──────── GIVEN RECORDS

Lemma test_each_query_unready (queries : list string) (i : nat)
    (obj : GeographyRAGSystem.t) (w : World) :
  GeographyRAGSystem.vector_store obj = None ->
  GeographyRAGSystem.qa_chain obj = None ->
  exists evs,
    test_each_query lib i queries (obj, w)
    = (Returned true, (obj, {| disk := disk w; log := log w ++ evs |}))
    /\ Forall no_query_call evs
    /\ (queries <> [] -> In (Stdout "Generated answer (87 characters)") evs).
Proof.
  intros Hvs Hc. revert i w.
  induction queries as [|query queries IH]; intros i w.
  - exists []. rewrite app_nil_r. destruct w.
    split; [reflexivity|]. split; [constructor | congruence].
  - cbn [test_each_query]. rewrite bind_eq.
    rewrite (test_query_unready i query obj w Hvs Hc).
    match goal with
    | |- context [test_each_query lib (S i) queries (obj, ?w0)] =>
        destruct (IH (S i) w0) as [evs [Heq [Hev _]]]
    end.
    rewrite Heq. cbn [disk log]. eexists. rewrite <- app_assoc.
    split; [reflexivity|]. split.
    + apply Forall_app_2; [repeat constructor | exact Hev].
    + intros _. apply in_or_app. left. do 3 apply in_cons. left.
      reflexivity.
Qed.
(** X17: no queued change is lost, repeated or overtaken.  Whatever
    [setXYZ] calls, calls of deferred functions and continuations
    happen, in whatever order and whether or not the style throws, the
    changes the style has been called with, followed by the changes
    still queued, are the changes there were before followed by the
    changes set since, in the order they were set; and [_configId] has
    grown by the number of ids handed out. *)
Theorem config_changes_fifo ops : ∀ s w,
  let s' := (run_ops style_throws ops (s, w)).1 in
  changes_of (config_calls s') ++ _queuedConfigChanges s'
  = changes_of (config_calls s) ++ _queuedConfigChanges s ++ pushed ops
  ∧ _configId s' = _configId s + ids_issued ops.
Proof.
  unfold run_ops, ids_issued.
  induction ops as [|op ops IH] using rev_ind; intros s w.
  - simpl. rewrite app_nil_r. split; [done | lia].
  - rewrite foldl_app. cbn [foldl].
    destruct (IH s w) as [Hq Hid].
    destruct (foldl (run_op style_throws) (s, w) ops) as [s1 w1] eqn:Hrun.
    cbn [fst] in Hq, Hid.
    unfold pushed. rewrite omap_app, filter_app, length_app.
    fold (pushed ops). rewrite !app_assoc, <- (app_assoc _ _ (pushed ops)).
    rewrite <- Hq. rewrite Nat2Z.inj_add, Z.add_assoc, <- Hid.
    destruct op as [ch exec| |id]; cbn [run_op fst snd].
    + rewrite queue_change_fifo. split; [by rewrite <- !app_assoc|].
      destruct exec; simpl; lia.
    + simpl. rewrite !app_nil_r. split; [done | lia].
    + destruct (processConfigQueue_fifo id s1 w1) as [-> ->].
      simpl. rewrite !app_nil_r. split; [done | lia].
Qed.
End config_properties.

(** The burst theorem on a fresh renderer: a paint property and a filter
    are set, and the continuation of the second call runs first. *)
Lemma burst_of_changes_witness :
  let chs := [PaintProperty "roads" "line-color" "red"; Filter "roads" "all"] in
  let accepts := λ (_ : list ConfigCall) (_ : Change), false in
  (chs ≠ []
   ∧ [2; 1] ≡ₚ seqZ (_configId new_Config + 1) (Z.of_nat (length chs))
   ∧ (∀ calls ch, ch ∈ _queuedConfigChanges new_Config ++ chs →
                  accepts calls ch = false))
  ∧ (run_continuations accepts [2; 1]
       ((set_all chs new_Config).2, init_world ["a"%string])).1
    = [Resolved true; Resolved false].
Proof.
  intros chs accepts.
  assert (H1 : chs ≠ []) by done.
  assert (H2 : [2; 1] ≡ₚ seqZ (_configId new_Config + 1)
                             (Z.of_nat (length chs))).
  { change (seqZ _ _) with [1; 2]. apply perm_swap. }
  assert (H3 : ∀ calls ch, ch ∈ _queuedConfigChanges new_Config ++ chs →
                           accepts calls ch = false) by done.
  split; [exact (conj H1 (conj H2 H3))|].
  destruct (burst_of_changes_applies_once accepts new_Config
              (init_world ["a"%string]) chs [2; 1] H1 H2 H3) as (_ & -> & _).
  reflexivity.
Defined.

(** ** Queries *)

Lemma push_features_app : ∀ fs1 fs2 acc,
  push_features acc (fs1 ++ fs2)
  = acc' ← push_features acc fs1; push_features acc' fs2.
Proof.
  induction fs1 as [|f fs1 IH]; intros fs2 acc; [done|].
  simpl. destruct (push_feature acc f) as [acc'|]; simpl; [apply IH | done].
Qed.

Lemma push_render_layers_concat : ∀ l acc,
  push_render_layers acc l = push_features acc (concat l.*2).
Proof.
  induction l as [|[k fs] l IH]; intros acc; [done|].
  rewrite fmap_cons. simpl. rewrite push_features_app.
  destruct (push_features acc fs) as [acc'|]; simpl; [apply IH | done].
Qed.

Lemma push_features_own_names : ∀ fs acc,
  Forall (λ f, source_layer f ∉ Object_prototype_names) fs →
  ∃ acc',
    push_features acc fs = Some acc'
    ∧ ∀ sl, acc' !! sl
            = match properties <$> filter (λ f, source_layer f = sl) fs with
              | [] => acc !! sl
              | ps => Some (default [] (acc !! sl) ++ ps)
              end.
Proof.
  induction fs as [|f fs IH]; intros acc Hok.
  - by exists acc.
  - apply Forall_cons in Hok as [Hf Hok].
    assert (Hpush : push_feature acc f
              = Some (<[source_layer f :=
                          default [] (acc !! source_layer f) ++ [properties f]]>
                        acc)).
    { unfold push_feature. destruct (acc !! source_layer f); [done|].
      by rewrite decide_False. }
    destruct (IH (<[source_layer f :=
                      default [] (acc !! source_layer f) ++ [properties f]]> acc)
                 Hok) as (acc' & Hrun & Hacc').
    exists acc'. split; [simpl; by rewrite Hpush|].
    intros sl. rewrite Hacc', filter_cons.
    destruct (decide (source_layer f = sl)) as [->|Hne].
    + rewrite lookup_insert_eq, fmap_cons. simpl.
      destruct (properties <$> filter _ fs) as [|p ps]; [done|].
      by rewrite <- app_assoc.
    + by rewrite lookup_insert_ne.
Qed.

Lemma push_features_inherited_name : ∀ fs acc,
  (∀ k, k ∈ Object_prototype_names → acc !! k = None) →
  Exists (λ f, source_layer f ∈ Object_prototype_names) fs →
  push_features acc fs = None.
Proof.
  induction fs as [|f fs IH]; intros acc Hacc Hex.
  - by apply Exists_nil in Hex.
  - simpl. unfold push_feature.
    destruct (decide (source_layer f ∈ Object_prototype_names)) as [Hin|Hout].
    + by rewrite (Hacc _ Hin).
    + apply Exists_cons in Hex as [Hin|Hex]; [done|].
      destruct (acc !! source_layer f) as [lyr|]; simpl; apply IH; try done.
      * intros k Hk. rewrite lookup_insert_ne; [by apply Hacc|].
        intros Heq. apply Hout. by rewrite Heq.
      * intros k Hk. rewrite lookup_insert_ne; [by apply Hacc|].
        intros Heq. apply Hout. by rewrite Heq.
Qed.
(** The state fails at the end of the text only. *)
Lemma q_fill_fails q : 0 < length (q_text q) -> q_ok (q_fill q) = false -> length (q_text (q_fill q)) <= q_pos (q_fill q).
Proof.
  intros Hne. unfold q_fill. rewrite (proj2 (Nat.eqb_neq _ _)) by lia. destruct (q_src q) as [x|]; [|done].
  destruct ((length (q_text q) <=? q_pos q) && src_good x) eqn:Hc; [|done]. simpl.
  apply andb_true_iff in Hc as [Hc%Nat.leb_le _]. case_bool_decide as Hl; [|done]. by rewrite Hl, app_nil_r.
Qed.

(** Without a source nothing is lost. *)
Definition written_by (op : sb_op) : str := match op with OWrite text | OObject text => text | _ => [] end.

Lemma q_run_sourceless ops q : q_src q = None -> q_ok q = true ->
  q_text (snd (q_run ops q)) = q_text q ++ (ops ≫= written_by).
Proof.
  revert q. assert (Hfill : forall q, q_src q = None -> q_ok q = true -> q_fill q = q).
  { intros [t p src ok]; simpl; intros -> ->. unfold q_fill. simpl. by destruct (length t =? 0). }
  induction ops as [|op ops IH]; intros q Hs Hok; [by rewrite app_nil_r|].
  destruct op as [text|text| | |]; rewrite bind_cons; cbn [q_run written_by]; rewrite ?Hfill by done.
  - rewrite IH by done. simpl. by rewrite <- app_assoc.
  - unfold q_object. rewrite Hok, IH by done. simpl. by rewrite <- app_assoc.
  - by rewrite IH.
  - specialize (IH q Hs Hok). by destruct (q_run ops q).
  - assert (Ha : q_src (q_advance q) = None /\ q_ok (q_advance q) = true /\ q_text (q_advance q) = q_text q)
      by (unfold q_advance; by destruct (q_next q)).
    destruct Ha as (H1 & H2 & H3). specialize (IH _ H1 H2). rewrite H3 in IH. by destruct (q_run ops (q_advance q)).
Qed.

Section queue.
(** A stream that can be read. *)
Context {kind : StreamType}.
Hypothesis readable : is_istream = true.
Variable grow : nat -> nat -> nat.
Variable depth : nat.
Let stack := S depth.

Fixpoint sb_run (ops : list sb_op) : sb_handler (list (option ascii)) :=
  match ops with
  | [] => mret []
  | OWrite text :: ops => _ ← append grow text; sb_run ops
  | OObject text :: ops => _ ← stream_object grow stack text; sb_run ops
  | OSync :: ops => _ ← sync grow stack; sb_run ops
  | OPeek :: ops => r ← sgetc grow stack; rs ← sb_run ops; mret (r :: rs)
  | OGet :: ops => r ← sbumpc grow stack; rs ← sb_run ops; mret (r :: rs)
  end.
(* ===== verification/Conversions.v ===== *)
(** * Conversions between values and texts

    Models the conversions of [core/json/string_algo.hpp] ([to_string],
    [lexical_cast], [to_wstring]) and the [stringable] classes of
    [core/json/stringable.hpp].  A type that can be converted is a [Converter], the
    record of the four functions [determine_type] finds for it: an arithmetic type goes
    through a string stream ([convert_primitive]), any other through its [stringable]
    ([convert_general]).

    Of the standard library, [operator<<] and [operator>>] of integers, [bool] and
    [char] in the "C" locale, and [codecvt_utf8] on 32-bit [wchar_t], which is UTF-8 as
    RFC 3629 has it.  A variable [operator>>] leaves as it was is uninitialised: reading
    it is a fault.  Floating-point types are not modelled. *)

From stdpp Require Import base strings pretty list.
From Stdlib Require Import ZArith Lia Ascii.
From S2P Require Import Prelude Strings StringBuffer.

#[local] Open Scope list_scope.

(** ** Characters *)

Definition code (c : ascii) : Z := Z.of_nat (nat_of_ascii c).
Definition byte (z : Z) : ascii := ascii_of_nat (Z.to_nat z).

(** [std::wstring]: the values of its [wchar_t]s. *)
Abbreviation wstr := (list Z).
Definition widen (s : str) : wstr := code <$> s.

(** ** Arithmetic types *)

(** An integer type of more than one byte by its limits; [bool]; [char]. *)
Inductive prim : Type := PInt (lo hi : Z) | PBool | PChar.

Definition int_type (bits : Z) : prim := PInt (- 2 ^ (bits - 1)) (2 ^ (bits - 1) - 1).
Definition uint_type (bits : Z) : prim := PInt 0 (2 ^ bits - 1).

(** [os << value; os.str()]; a [bool] is written as a number. *)
Definition write_prim (t : prim) (value : Z) : str :=
  match t with
  | PInt _ _ | PBool => to_chars value
  | PChar => [byte (value mod 256)]
  end.

(** The sign, and the digits up to the first other character. *)
Definition is_blank (c : Z) : bool := ((9 <=? c) && (c <=? 13)) || (c =? 32).
Fixpoint skip_blanks (s : wstr) : wstr :=
  match s with [] => [] | c :: l => if is_blank c then skip_blanks l else s end.
Definition is_digit (c : Z) : bool := (48 <=? c) && (c <=? 57).
Fixpoint digits (s : wstr) (acc : Z) : Z :=
  match s with
  | [] => acc
  | c :: l => if is_digit c then digits l (acc * 10 + (c - 48)) else acc
  end.
Definition read_number (s : wstr) : Z :=
  match s with
  | 45 :: l => - digits l 0
  | 43 :: l => digits l 0
  | _ => digits s 0
  end.

(** What [operator>>] stores: out of range the nearest limit; of an unsigned type the
    negative of a number in range. *)
Definition store_int (lo hi n : Z) : Z :=
  if hi <? n then hi
  else if 0 <=? n then n
  else if lo =? 0 then (if hi <? - n then hi else (hi + 1) + n)
  else Z.max lo n.

(** [T r; os >> r; return r;]: on a stream without a character that is not blank
    nothing is stored. *)
Definition read_prim (t : prim) (text : wstr) : outcome Z :=
  match skip_blanks text with
  | [] => Fault (Thrown "uninitialized value")
  | c :: l =>
      Done (match t with
            | PInt lo hi => store_int lo hi (read_number (c :: l))
            | PBool => if read_number (c :: l) =? 0 then 0 else 1
            | PChar => c
            end)
  end.

(** ** UTF-8 *)

Definition is_surrogate (c : Z) : bool := (55296 <=? c) && (c <=? 57343).
Definition encode (c : Z) : option str :=
  if c <? 0 then None
  else if c <? 128 then Some [byte c]
  else if c <? 2048 then Some [byte (192 + c / 64); byte (128 + c mod 64)]
  else if c <? 65536 then
    if is_surrogate c then None
    else Some [byte (224 + c / 4096); byte (128 + (c / 64) mod 64); byte (128 + c mod 64)]
  else if c <=? 1114111 then
    Some [byte (240 + c / 262144); byte (128 + (c / 4096) mod 64); byte (128 + (c / 64) mod 64); byte (128 + c mod 64)]
  else None.
(** [to_bytes]. *)
Fixpoint to_bytes (w : wstr) : option str :=
  match w with
  | [] => Some []
  | c :: w => match encode c, to_bytes w with Some s, Some l => Some (s ++ l) | _, _ => None end
  end.

Definition is_tail (c : ascii) : bool := (128 <=? code c) && (code c <=? 191).
Definition tail_bits (c : ascii) : Z := code c - 128.
Definition between (lo hi c : Z) : bool := (lo <=? c) && (c <=? hi).
Definition cons_code (c : Z) (l : option wstr) : option wstr := (fun l => c :: l) <$> l.
(** [from_bytes]. *)
Fixpoint from_bytes (s : str) : option wstr :=
  match s with
  | [] => Some []
  | c1 :: s =>
      let b := code c1 in
      if b <? 128 then cons_code b (from_bytes s)
      else match s with
           | [] => None
           | c2 :: s =>
               if negb (is_tail c2) then None
               else if between 194 223 b then cons_code ((b - 192) * 64 + tail_bits c2) (from_bytes s)
               else match s with
                    | [] => None
                    | c3 :: s =>
                        if negb (is_tail c3) then None
                        else if between 224 239 b then
                          let c := (b - 224) * 4096 + tail_bits c2 * 64 + tail_bits c3 in
                          if (c <? 2048) || is_surrogate c then None else cons_code c (from_bytes s)
                        else match s with
                             | [] => None
                             | c4 :: s =>
                                 if negb (is_tail c4) then None
                                 else if between 240 244 b then
                                   let c := (b - 240) * 262144 + tail_bits c2 * 4096 + tail_bits c3 * 64 + tail_bits c4 in
                                   if (c <? 65536) || (1114111 <? c) then None else cons_code c (from_bytes s)
                                 else None
                             end
                    end
           end
  end.

(** ** Converters *)

(** [operator()], [convert_back] of a [std::string], [convert_wstring], and
    [convert_back] of a [std::wstring]. *)
Record Converter (T : Type) : Type := mkConverter {
  convert : T -> outcome str;
  convert_back : str -> outcome T;
  convert_wstring : T -> outcome wstr;
  convert_back_wide : wstr -> outcome T
}.
Arguments mkConverter {T}.
Arguments convert {T}.
Arguments convert_back {T}.
Arguments convert_wstring {T}.
Arguments convert_back_wide {T}.

Definition convert_primitive (t : prim) : Converter Z := {|
  convert v := Done (write_prim t v);
  convert_back s := read_prim t (widen s);
  convert_wstring v := Done (widen (write_prim t v));
  convert_back_wide w := read_prim t w
|}.

(** [stringable<std::wstring>]. *)
Definition wstring_to_utf8 (w : wstr) : outcome str :=
  match to_bytes w with Some s => Done s | None => Fault (Thrown "range_error") end.
(** [wchar_t(c)]: a [char] is signed. *)
Definition utf8_to_wstring (s : str) : wstr :=
  match from_bytes s with Some w => w | None => int_of_char <$> s end.

Definition stringable (T : Type) : Type := (T -> outcome str) * (str -> outcome T).
Definition stringable_string : stringable str := (Done, Done).
Definition stringable_wstring : stringable wstr := (wstring_to_utf8, fun s => Done (utf8_to_wstring s)).
(** A [const char *]. *)
Definition stringable_cstr (s : option str) : str := match s with None => [] | Some s => c_string s end.
(** [std::exception] is its [what()]; a [std::runtime_error] returned as one is sliced. *)
Definition stringable_exception (what_of_base : str) : stringable str := (Done, fun _ => Done what_of_base).

Definition obind {A B} (m : outcome A) (f : A -> outcome B) : outcome B :=
  match m with Done a => f a | Fault x => Fault x end.

Definition convert_general {T} (s : stringable T) : Converter T := {|
  convert v := s.1 v;
  convert_back t := s.2 t;
  convert_wstring v := obind (s.1 v) (fun t => Done (utf8_to_wstring t));
  convert_back_wide w := obind (wstring_to_utf8 w) s.2
|}.

(** [to_string], [to_wstring] and [lexical_cast] of a type, and those of
    [std::wstring], which copy. *)
Definition algo_to_string {T} (c : Converter T) : T -> outcome str := convert c.
Definition to_wstring {T} (c : Converter T) : T -> outcome wstr := convert_wstring c.
Definition to_wstring_wide : wstr -> outcome wstr := Done.
Definition lexical_cast {T} (c : Converter T) : str -> outcome T := convert_back c.
Definition lexical_cast_wide {T} (c : Converter T) : wstr -> outcome T := convert_back_wide c.
Definition lexical_cast_wstring : wstr -> outcome wstr := Done.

────────────────

AIM OF THE EXERCISE: In the lines above, locate the string "order". Copy every line where it occurs.

ANSWER FOR THE TASK:
    happen, in whatever order and whether or not the style throws, the
    changes set since, in the order they were set; and [_configId] has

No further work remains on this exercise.